Natürlich wird die Traditoinspflege sehr groß geschrieben. So findet seit über 150 Jahren das bekannte Brückensingen am ersten Sonntag im neuen Jahr auf der Brücke über die Unstrut statt. Der Überlieferung zu Folge fand einst am Tag der Heiligen Drei Könige in einem bitterkalten Winter, die Unstrut war bis auf den Grund gefroren, ein Bittgottesdienst auf der Brücke statt. Die Dorfbewohner erhofften sich davon eine Milderung der Wetterlage. Nach dem Gottesdienst soll es ein Gewitter gegeben haben und bald darauf floss auch das Wasser der Unstrut wieder.
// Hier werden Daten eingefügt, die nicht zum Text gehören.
(* ===== verification/AcpiThm.v ===== *)
(** * The ACPI tables a guest finds

    The firmware's side of the loader protocol ([fw_loader]: QEMU's
    [bios-linker-loader], as OVMF runs it) and the operating system's side of
    table discovery ([acpi_os]: ACPI 6.5 sec 5.2), both written from their
    specifications, and the proof that the tables and the script of
    [crates/vmm-devices/src/acpi/] bring the second to every table. *)

From S2P Require Import Prelude Aml Acpi.
From Stdlib Require Ascii String.
Import String.StringSyntax.
Import aml acpi.

(** ** Byte ranges *)

Lemma put_inv off bs buf buf' : put off bs buf = Some buf' ->
  exists a o c, buf = a ++ o ++ c /\ len a = off /\ len o = len bs /\ buf' = a ++ bs ++ c.
Proof.
  unfold put. destruct (Z.leb_spec 0 off), (Z.leb_spec (off + len bs) (len buf)); try done. intros [= <-]. unfold len in *.
  exists (take (Z.to_nat off) buf), (take (List.length bs) (drop (Z.to_nat off) buf)), (drop (Z.to_nat off + List.length bs) buf).
  split_and!; [|rewrite length_take; lia|rewrite length_take, length_drop; lia|done].
  by rewrite <- drop_drop, !take_drop.
Qed.

Lemma put_at a o c bs off : len a = off -> len o = len bs -> put off bs (a ++ o ++ c) = Some (a ++ bs ++ c).
Proof.
  intros <- Ho. unfold put. rewrite !len_app. pose proof (len_nonneg a). pose proof (len_nonneg c).
  destruct (Z.leb_spec 0 (len a)), (Z.leb_spec (len a + len bs) (len a + (len o + len c))); try lia. simpl. f_equal. unfold len in *.
  rewrite Nat2Z.id, take_app_length. f_equal. f_equal. rewrite <- drop_drop, drop_app_length.
  replace (List.length bs) with (List.length o) by lia. by rewrite drop_app_length.
Qed.

Lemma slice_at a o c off n : len a = off -> len o = n -> slice off n (a ++ o ++ c) = Some o.
Proof.
  intros <- <-. unfold slice. rewrite !len_app. pose proof (len_nonneg a). pose proof (len_nonneg c). pose proof (len_nonneg o).
  destruct (Z.leb_spec 0 (len a)), (Z.leb_spec 0 (len o)), (Z.leb_spec (len a + len o) (len a + (len o + len c))); try lia. simpl. f_equal.
  unfold len. by rewrite !Nat2Z.id, drop_app_length, take_app_length.
Qed.

Lemma slice_inv off n buf o : slice off n buf = Some o -> exists a c, buf = a ++ o ++ c /\ len a = off /\ len o = n.
Proof.
  unfold slice. destruct (Z.leb_spec 0 off), (Z.leb_spec 0 n), (Z.leb_spec (off + n) (len buf)); try done. intros [= <-]. unfold len in *.
  exists (take (Z.to_nat off) buf), (drop (Z.to_nat n) (drop (Z.to_nat off) buf)).
  rewrite !take_drop, !length_take, length_drop. split_and!; [done|lia|lia].
Qed.

Lemma put_len off bs buf buf' : put off bs buf = Some buf' -> len buf' = len buf.
Proof. intros (a & o & c & -> & _ & H & ->)%put_inv. rewrite !len_app. lia. Qed.

Lemma put_inside a b b' c off bs : put off bs b = Some b' -> put (len a + off) bs (a ++ b ++ c) = Some (a ++ b' ++ c).
Proof.
  intros (x & o & y & -> & <- & H & ->)%put_inv.
  replace (a ++ (x ++ o ++ y) ++ c) with ((a ++ x) ++ o ++ (y ++ c)) by (by rewrite <- !app_assoc).
  rewrite (put_at (a ++ x) o (y ++ c)); [by rewrite <- !app_assoc|by rewrite len_app|done].
Qed.

Lemma slice_inside a b c off n o : slice off n b = Some o -> slice (len a + off) n (a ++ b ++ c) = Some o.
Proof.
  intros (x & y & -> & <- & H)%slice_inv.
  replace (a ++ (x ++ o ++ y) ++ c) with ((a ++ x) ++ o ++ (y ++ c)) by (by rewrite <- !app_assoc).
  apply slice_at; [by rewrite len_app|done].
Qed.

(** ** Checksums *)

Definition sumz (bs : list Z) : Z := foldr Z.add 0 bs.

Lemma sumz_app a b : sumz (a ++ b) = sumz a + sumz b.
Proof. induction a as [|x a IH]; simpl; lia. Qed.

Lemma sum8_sumz bs : sum8 bs = sumz bs mod 256.
Proof.
  unfold sum8. assert (forall x, 0 <= x < 256 -> foldl (wadd 8) x bs = (x + sumz bs) mod 256) as H.
  { induction bs as [|b bs IH]; intros x Hx; simpl.
    - rewrite Z.add_0_r, Z.mod_small; lia.
    - rewrite IH; unfold wadd; change (2 ^ 8) with 256.
      + rewrite Z.add_mod_idemp_l by lia. f_equal. lia.
      + apply Z.mod_pos_bound. lia. }
  by rewrite H.
Qed.

(** The checksum byte, written over a zero. *)
Definition balance (bs : list Z) : Z := wsub 8 0 (sum8 bs).

Lemma balance_sums a c : sum8 (a ++ [balance (a ++ [0] ++ c)] ++ c) = 0.
Proof.
  unfold balance, wsub. change (2 ^ 8) with 256. rewrite !sum8_sumz, !sumz_app. cbn [sumz foldr]. rewrite Z.add_0_r, Z.add_0_l.
  set (t := sumz a + sumz c). pose proof (Z.div_mod t 256 ltac:(lia)). pose proof (Z.div_mod (0 - t mod 256) 256 ltac:(lia)).
  replace (sumz a + ((0 - t mod 256) mod 256 + sumz c)) with ((t / 256 - (0 - t mod 256) / 256) * 256) by lia.
  apply Z.mod_mul. lia.
Qed.

(** ** A table: 36 bytes of header, the checksum at offset 9 *)

(** A table whose checksum is still zero: the bytes before and after it. *)
Definition unsummed (pre post : list Z) : list Z := pre ++ [0] ++ post.
Definition summed (pre post : list Z) : list Z := pre ++ [balance (unsummed pre post)] ++ post.

Lemma unsummed_len pre post : len (unsummed pre post) = len pre + 1 + len post.
Proof. unfold unsummed. rewrite !len_app. unfold len. simpl. lia. Qed.

Lemma summed_len pre post : len (summed pre post) = len pre + 1 + len post.
Proof. unfold summed. rewrite !len_app. unfold len. simpl. lia. Qed.

Lemma slice_all bs : slice 0 (len bs) bs = Some bs.
Proof. pose proof (slice_at [] bs [] 0 (len bs) eq_refl eq_refl) as H. by rewrite app_nil_r in H. Qed.

Lemma fix_unsummed pre post n : len pre = 9 -> n = len (unsummed pre post) ->
  fix_checksum (unsummed pre post) 0 n = Some (summed pre post).
Proof. intros Hp ->. unfold fix_checksum. rewrite slice_all. by apply put_at. Qed.

Lemma clear_summed pre post x : len pre = 9 -> put 9 [0] (pre ++ [x] ++ post) = Some (unsummed pre post).
Proof. intros Hp. by apply put_at. Qed.

(** What a writer hands to [seal]: a header, with the checksum zero, and the fields. *)
Definition hdr_pre (sig : list Z) (length revision : Z) : list Z := sig ++ le_bytes 4 length ++ [revision].
Definition hdr_post : list Z := OEM_ID ++ OEM_TABLE_ID ++ le_bytes 4 1 ++ CREATOR_ID ++ le_bytes 4 1.

Lemma header_unsummed sig n r fields : write_header sig n r ++ fields = unsummed (hdr_pre sig n r) (hdr_post ++ fields).
Proof. unfold write_header, unsummed, hdr_pre, hdr_post. by rewrite <- !app_assoc. Qed.

Lemma hdr_pre_len sig n r : len sig = 4 -> len (hdr_pre sig n r) = 9.
Proof. intros H. unfold hdr_pre. rewrite !len_app, H. done. Qed.

(** The table a writer returns. *)
Definition sdt (sig : list Z) (revision : Z) (fields : list Z) : list Z :=
  let n := as_u 32 (ACPI_HDR_SIZE + len fields) in summed (hdr_pre sig n revision) (hdr_post ++ fields).
Definition sdt_unsummed (sig : list Z) (revision : Z) (fields : list Z) : list Z :=
  let n := as_u 32 (ACPI_HDR_SIZE + len fields) in unsummed (hdr_pre sig n revision) (hdr_post ++ fields).

Lemma sdt_len sig r fields : len sig = 4 -> len (sdt sig r fields) = ACPI_HDR_SIZE + len fields.
Proof. intros H. unfold sdt. rewrite summed_len, hdr_pre_len, len_app by done. change (len hdr_post) with 26. unfold ACPI_HDR_SIZE. lia. Qed.

Lemma sdt_unsummed_len sig r fields : len sig = 4 -> len (sdt_unsummed sig r fields) = ACPI_HDR_SIZE + len fields.
Proof. intros H. unfold sdt_unsummed. rewrite unsummed_len, hdr_pre_len, len_app by done. change (len hdr_post) with 26. unfold ACPI_HDR_SIZE. lia. Qed.

Lemma fix_sdt sig r fields n : len sig = 4 -> n = ACPI_HDR_SIZE + len fields ->
  fix_checksum (sdt_unsummed sig r fields) 0 n = Some (sdt sig r fields).
Proof. intros H ->. apply fix_unsummed; [by apply hdr_pre_len|]. symmetry. by apply sdt_unsummed_len. Qed.

Lemma clear_sdt sig r fields : len sig = 4 -> put 9 [0] (sdt sig r fields) = Some (sdt_unsummed sig r fields).
Proof. intros H. apply clear_summed. by apply hdr_pre_len. Qed.

Lemma seal_sdt sig r fields n : len sig = 4 -> n = ACPI_HDR_SIZE + len fields ->
  seal (write_header sig (as_u 32 n) r ++ fields) n = Some (sdt sig r fields).
Proof.
  intros H ->. rewrite header_unsummed. unfold seal. fold (sdt_unsummed sig r fields). rewrite sdt_unsummed_len, Z.eqb_refl by done.
  by apply fix_sdt.
Qed.

(** ** What each writer returns *)

Lemma fadt_fields_len a b cfg : len (fadt_fields a b cfg) = 240.
Proof. unfold fadt_fields. destruct (hotplug cfg); reflexivity. Qed.

Lemma build_fadt_eq a b cfg : build_fadt a b cfg = Some (sdt (s2b "FACP") 5 (fadt_fields a b cfg)).
Proof.
  unfold build_fadt, fadt_raw. change FADT_SIZE with (as_u 32 FADT_SIZE) at 1. apply seal_sdt; [done|]. by rewrite fadt_fields_len.
Qed.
Ein anderer Höhepunkt ist noch das Hoppberg-Singen, das jeden Pfingstmontag an den Linden zu erleben ist. Anschließend geht es dann zum traditionellen Frühschoppen, bei dem eine Spezialität des Dorfes, das Eierbier, getrunken wird. Sehr stolz sind die Horsmarer darauf, dass diese beiden Traditionsveranstaltungen auch in tiefster DDR-Zeit Bestand hatten und ihnen keine Unterbrechung widerfuhr.

Sorgen bereitet dem Männergesangsverein, wie vielen anderen Vereinen auch, die Nachwuchsfrage. Deshalb ruft man alle Sangesfreudigen auf, sich bei einem Besuch der Chorprobe, die jeden Freitag ab 20 Uhr in der Schänke in Horsmar stattfindet, über eine eventuelle aktive Mitarbeit Gedanken zu machen.